Document Type : Original Article
Authors
1 Mechanical Engineering Department, Faculty of Engineering, Suez Canal University, EGYPT.
2 Department of Production engineering and Mechanical Design, Faculty of Engineering, Minia University, El-Minia, EGYPT.
Abstract
Keywords
SCRATCH TEST OF EPOXY COMPOSITES REINFORCED BY ALLIGNED CARBON NANOTUBES BY MAGNETIC FIELD
Ali A. S.1 and Ali W. Y.2
1Mechanical Engineering Department, Faculty of Engineering, Suez Canal University, EGYPT.
2Department of Production engineering and Mechanical Design, Faculty of Engineering,
Minia University, El-Minia, EGYPT.
ABSTRACT
Based on the observation obtained from the tested composites with and without the application of magnetic field, it can be concluded that both the measured friction coefficient and wear observed for the composites prepared under magnetic field are lower than that of an ordinary epoxy resin. As a consequence, it can be recommended that oriented MWCNTs reinforced epoxy composites can be successfully produced by application of permanent magnet.
However, reduced friction coefficient in aligned composites can be explained in terms of the lubricating action offered by MWCNTs. During scratch, the large interfacial area offered by MWCNTs of relatively lower friction contributed in the significant friction decrease. Scratch in the normal direction, where the orientation of MWCNTs is perpendicular to the radial direction had higher friction due to the weak strength of MWCNTs in that direction.

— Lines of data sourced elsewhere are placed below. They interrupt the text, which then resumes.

Fixpoint pieces (fuel : nat) (events : list (Event X)) : list Piece :=
  match fuel, events with
  | S fuel, Start (Heading l) :: inner =>
      let '(slug, body, rest) := take_heading inner in
      Section_ l slug body :: pieces fuel rest
  | S fuel, e :: inner => Plain e :: pieces fuel inner
  | _, _ => []
  end.

Fixpoint slugs (ps : list Piece) : list string :=
  match ps with
  | [] => []
  | Plain _ :: ps => slugs ps
  | Section_ _ slug _ :: ps => slug :: slugs ps
  end.

(** The headings with their ids. *)
Fixpoint headings (ps : list Piece) (ids : list string) : list Toc.Heading :=
  match ps, ids with
  | Plain _ :: ps, _ => headings ps ids
  | Section_ l _ body :: ps, id :: ids => (l, push_html body, id) :: headings ps ids
  | _, _ => []
  end.

(** The pieces with the anchors and the section numbers. *)
Fixpoint anchored (ps : list Piece) (ids : list string) (secs : list (option string)) : list (Event X) :=
  match ps, ids, secs with
  | Plain e :: ps, _, _ => e :: anchored ps ids secs
  | Section_ l _ body :: ps, id :: ids, sec :: secs =>
      Html (start_tags l id) :: (match sec with Some sec => [Html (sec +:+ " ")] | None => [] end)
        ++ body ++ Html (end_tags l) :: anchored ps ids secs
  | _, _, _ => []
  end.

Definition ends_heading (e : Event X) : bool := match e with End (Heading _) => true | _ => false end.

Lemma take_heading_cons e inner : take_heading (e :: inner) =
  if ends_heading e then (EmptyString, [], inner)
  else let '(id, buf, rest) := take_heading inner in
    (slug_of unicode_alphanumeric e +:+ id, (if is_link e then buf else e :: buf), rest).
Proof. destruct e as [t|t| | | | |]; try done. by destruct t. Qed.

Lemma take_heading_length inner :
  let '(_, body, rest) := take_heading inner in length body + length rest <= length inner.
Proof.
  induction inner as [|e inner IH]; [cbn; lia|]. rewrite take_heading_cons.
  destruct (ends_heading e); [cbn; lia|]. destruct (take_heading inner) as [[id buf] rest].
  destruct (is_link e); cbn; lia.
Qed.

(** What the table makes of the headings. *)
Definition tabled (toc : option TocBuilder) (hs : list Toc.Heading) (toc' : option TocBuilder)
    (secs : list (option string)) : Prop :=
  match toc with
  | None => toc' = None /\ secs = List.map (fun _ => None) hs
  | Some b => exists b' ss, push_all hs b = Ret (b', ss) /\ toc' = Some b' /\ secs = List.map Some ss
  end.

Lemma push_all_cons h hs b : push_all (h :: hs) b =
  (r ← push b (heading_level h) h.1.2 h.2;
   rest ← push_all hs r.1;
   mret (rest.1, r.2 :: rest.2)).
Proof.
  unfold push_all. cbn [fold_loop]. destruct (push b _ _ _) as [r| |]; [|done..]. cbn [mbind outcome_bind mret outcome_ret].
  set (step := fun (h : Toc.Heading) '(b, secs) => _).
  enough (Hacc : forall hs b secs0 secs, fold_loop step hs (b, secs0 ++ secs) =
    (rest ← fold_loop step hs (b, secs); mret (rest.1, secs0 ++ rest.2))) by apply (Hacc hs r.1 [r.2] []).
  clear. induction hs as [|h hs IH]; intros b secs0 secs; cbn [fold_loop]; [done|].
  assert (Hstep : forall secs, step h (b, secs) =
    (r ← push b (heading_level h) h.1.2 h.2; mret (r.1, secs ++ [r.2]))) by done.
  rewrite !Hstep. destruct (push b _ _ _) as [r| |]; [|done..]. cbn [mbind outcome_bind mret outcome_ret].
  by rewrite <- app_assoc, IH.
Qed.

Lemma yields_buffer inner toc bs ids es st' out : out = bs ++ es ->
  yields heading_next (mk_HeadingLinks inner toc [] ids) es st' ->
  yields heading_next (mk_HeadingLinks inner toc bs ids) out st'.
Proof. intros -> Hy. induction bs as [|b bs IH]; [done|]. by eapply yields_next. Qed.

(** Headings have a level of at least 1. *)
Definition levels_ok (events : list (Event X)) : Prop := forall l, Start (Heading l) ∈ events -> 1 <= l.

Lemma take_heading_rest inner : forall e, e ∈ (take_heading inner).2 -> e ∈ inner.
Proof.
  induction inner as [|e0 inner IH]; intros e; [by intros ?%not_elem_of_nil|]. rewrite take_heading_cons.
  destruct (ends_heading e0); [by right|]. destruct (take_heading inner) as [[id buf] rest].
  intros He. right. by apply IH.
Qed.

The enhanced wear resistance observed for aligned MWCNTs reinforcing epoxy may be attributed to the strengthening mechanism and the strong interfacial bonding offered by MWCNTs. Besides, as the magnetic intensity increased, wear significantly decreased. At relatively higher values of MWCNTs, wear recorded further decrease due to the better dispersion of MWCNTs offered by the magnetic field. Besides, MWCNTs can bind the epoxy chains together to decrease their slippage and improve the wear resistance. Alignment of MWCNTs increases the effective number of loaded MWCNTs in the load direction compared to that in aligned direction. As a consequence, the wear resistance of tested composites prepared at no magnetic field is low.
KEYWORDS
Scratch, friction, wear, epoxy matrix, multi-wall carbon nanotubes, magnetic field.
INTRODUCTION
Epoxy matrix reinforced by carbon nanotubes (CNTs) are widely used in many applications, [1]. It was found that significant decrease in friction coefficient was observed for composites filled by CNTs which was attributed to their self-lubrication performance.
Besides, wear resistance of epoxy/CNTs composites could be significantly improved. That behaviour was attributed to the strengthening effect and self-lubricating property of CNTs. The wear rate of those composites decreased with increasing CNTs content up to 1.0 wt. %. Epoxy/CNTs composites containing 0.6 wt. % CNTs exhibited both the lowest wear rate and friction coefficient. CNTs are difficult to disperse during preparation, but they can be oriented by the application of electric and magnetic fields. It is aimed to improve the mechanical properties by controlling the CNTs orientation direction to withstand the parallel or perpendicular loading.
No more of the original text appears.